(Source records begins)

Lemma wrap_small w x : is_uint w x -> wrap w x = x.
Proof. intros [? ?]. by apply Z.mod_small. Qed.

Lemma wrap_range w x : 0 <= w -> is_uint w (wrap w x).
Proof. intros Hw. apply Z.mod_pos_bound. by apply Z.pow_pos_nonneg; lia. Qed.

Lemma to_signed_wrap w x : 1 <= w -> is_sint w x -> to_signed w (wrap w x) = x.
Proof.
  intros Hw [Hl Hu]. unfold to_signed, wrap. rewrite Z.mod_mod by (apply Z.pow_nonzero; lia).
  assert (2 ^ w = 2 * 2 ^ (w - 1)) as Ew by (rewrite <- Z.pow_succ_r by lia; f_equal; lia).
  assert (0 < 2 ^ (w - 1)) as Hp by (apply Z.pow_pos_nonneg; lia).
  destruct (Z_le_gt_dec 0 x).
  - rewrite Z.mod_small by lia. destruct (Z.ltb_spec x (2 ^ (w - 1))); lia.
  - assert (x mod 2 ^ w = x + 2 ^ w) as ->.
    { symmetry. apply (Zmod_unique _ _ (-1)); lia. }
    destruct (Z.ltb_spec (x + 2 ^ w) (2 ^ (w - 1))); lia.
Qed.

Lemma to_signed_range w x : 1 <= w -> is_sint w (to_signed w x).
Proof.
  intros Hw. unfold to_signed. destruct (wrap_range w x ltac:(lia)) as [Hl Hu].
  assert (2 ^ w = 2 * 2 ^ (w - 1)) as Ew by (rewrite <- Z.pow_succ_r by lia; f_equal; lia).
  unfold is_sint. destruct (Z.ltb_spec (wrap w x) (2 ^ (w - 1))); lia.
Qed.

Lemma get8_put8 x rest : get8bit (put8bit x ++ rest) = x mod 2 ^ 8.
Proof.
  unfold get8bit, at_. simpl. unfold u8. rewrite wrap_small by apply is_byte. apply land_255.
Qed.

Lemma u32_id x : 0 <= x < 4294967296 -> u32 x = x.
Proof. apply (wrap_small 32). Qed.

(** Drops the wrap-arounds that do nothing, innermost first. *)
Ltac drop_u32 :=
  repeat match goal with
         | |- context [u32 ?e] =>
           lazymatch e with context [u32 _] => fail | _ => rewrite (u32_id e) by lia end
         end.

Lemma get16_put16 x rest : get16bit (put16bit x ++ rest) = x mod 2 ^ 16.
Proof.
  unfold get16bit, at_. simpl nth. rewrite !land_255. change (2 ^ 8) with 256.
  rewrite shiftr_8.
  pose proof (Z.mod_pos_bound x 256 eq_refl). pose proof (Z.mod_pos_bound (x / 256) 256 eq_refl).
  drop_u32. unfold u16. rewrite wrap_small by (split; [lia|change (2 ^ 16) with 65536; lia]).
  change 16 with (8 + 8). rewrite mod_split by lia. change (2 ^ 8) with 256. lia.
Qed.

Lemma get32_put32 x rest : get32bit (put32bit x ++ rest) = x mod 2 ^ 32.
Proof.
  unfold get32bit, at_. simpl nth. rewrite !land_255. change (2 ^ 8) with 256.
  rewrite shiftr_8, shiftr_16, shiftr_24.
  pose proof (Z.mod_pos_bound x 256 eq_refl). pose proof (Z.mod_pos_bound (x / 256) 256 eq_refl).
  pose proof (Z.mod_pos_bound (x / 256 / 256) 256 eq_refl).
  pose proof (Z.mod_pos_bound (x / 256 / 256 / 256) 256 eq_refl).
  drop_u32.
  change 32 with (8 + 8 + 8 + 8). rewrite !mod_split by lia. change (2 ^ 8) with 256. lia.
Qed.

(** The high half is written first. *)
Lemma put64_split x : put64bit x = put32bit (Z.shiftr x 32) ++ put32bit x.
Proof. unfold put64bit, put32bit. simpl. by rewrite !Z.shiftr_shiftr by lia. Qed.

Lemma lor_shiftl h l : 0 <= l < 2 ^ 32 -> Z.lor (Z.shiftl h 32) l = h * 2 ^ 32 + l.
Proof.
  intros Hl. rewrite <- Z.shiftl_mul_pow2 by lia. rewrite <- Z.add_lor_land.
  assert (Z.land (Z.shiftl h 32) l = 0) as ->; [|lia].
  rewrite <- (Z.mod_small l (2 ^ 32)) by done. rewrite <- Z.land_ones by lia.
  rewrite (Z.land_comm l), Z.land_assoc, Z.land_ones, Z.shiftl_mul_pow2 by lia.
  by rewrite Z.mod_mul by lia.
Qed.

Lemma get64_put64 x rest : get64bit (put64bit x ++ rest) = x mod 2 ^ 64.
Proof.
  unfold get64bit. rewrite put64_split, <- app_assoc, get32_put32.
  rewrite drop_app_length' by done. rewrite get32_put32.
  rewrite Z.shiftr_div_pow2 by lia.
  set (h := (x / 2 ^ 32) mod 2 ^ 32). set (l := x mod 2 ^ 32).
  assert (0 <= h < 2 ^ 32) as Hh by (apply Z.mod_pos_bound; lia).
  assert (0 <= l < 2 ^ 32) as Hl by (apply Z.mod_pos_bound; lia).
  unfold u64. rewrite wrap_small, lor_shiftl by (rewrite ?Z.shiftl_mul_pow2 by lia; unfold is_uint; lia).
  assert (x mod 2 ^ 64 = l + 2 ^ 32 * h) as ->; [|lia].
  change (2 ^ 64) with (2 ^ 32 * 2 ^ 32). apply Z.rem_mul_r; lia.
Qed.

(** ** What a codec promises *)

Definition size_of (bs : list Z) : Z := Z.of_nat (length bs).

(Source records ends)

• **Work instruction**
Every line from the one that contains "Lemma get64_put64 x" down to and including the last line of the records above must be set down exactly, with nothing else.

• **Exercise response**
Lemma get64_put64 x rest : get64bit (put64bit x ++ rest) = x mod 2 ^ 64.
Proof.
  unfold get64bit. rewrite put64_split, <- app_assoc, get32_put32.
  rewrite drop_app_length' by done. rewrite get32_put32.
  rewrite Z.shiftr_div_pow2 by lia.
  set (h := (x / 2 ^ 32) mod 2 ^ 32). set (l := x mod 2 ^ 32).
  assert (0 <= h < 2 ^ 32) as Hh by (apply Z.mod_pos_bound; lia).
  assert (0 <= l < 2 ^ 32) as Hl by (apply Z.mod_pos_bound; lia).
  unfold u64. rewrite wrap_small, lor_shiftl by (rewrite ?Z.shiftl_mul_pow2 by lia; unfold is_uint; lia).
  assert (x mod 2 ^ 64 = l + 2 ^ 32 * h) as ->; [|lia].
  change (2 ^ 64) with (2 ^ 32 * 2 ^ 32). apply Z.rem_mul_r; lia.
Qed.

(** ** What a codec promises *)

Definition size_of (bs : list Z) : Z := Z.of_nat (length bs).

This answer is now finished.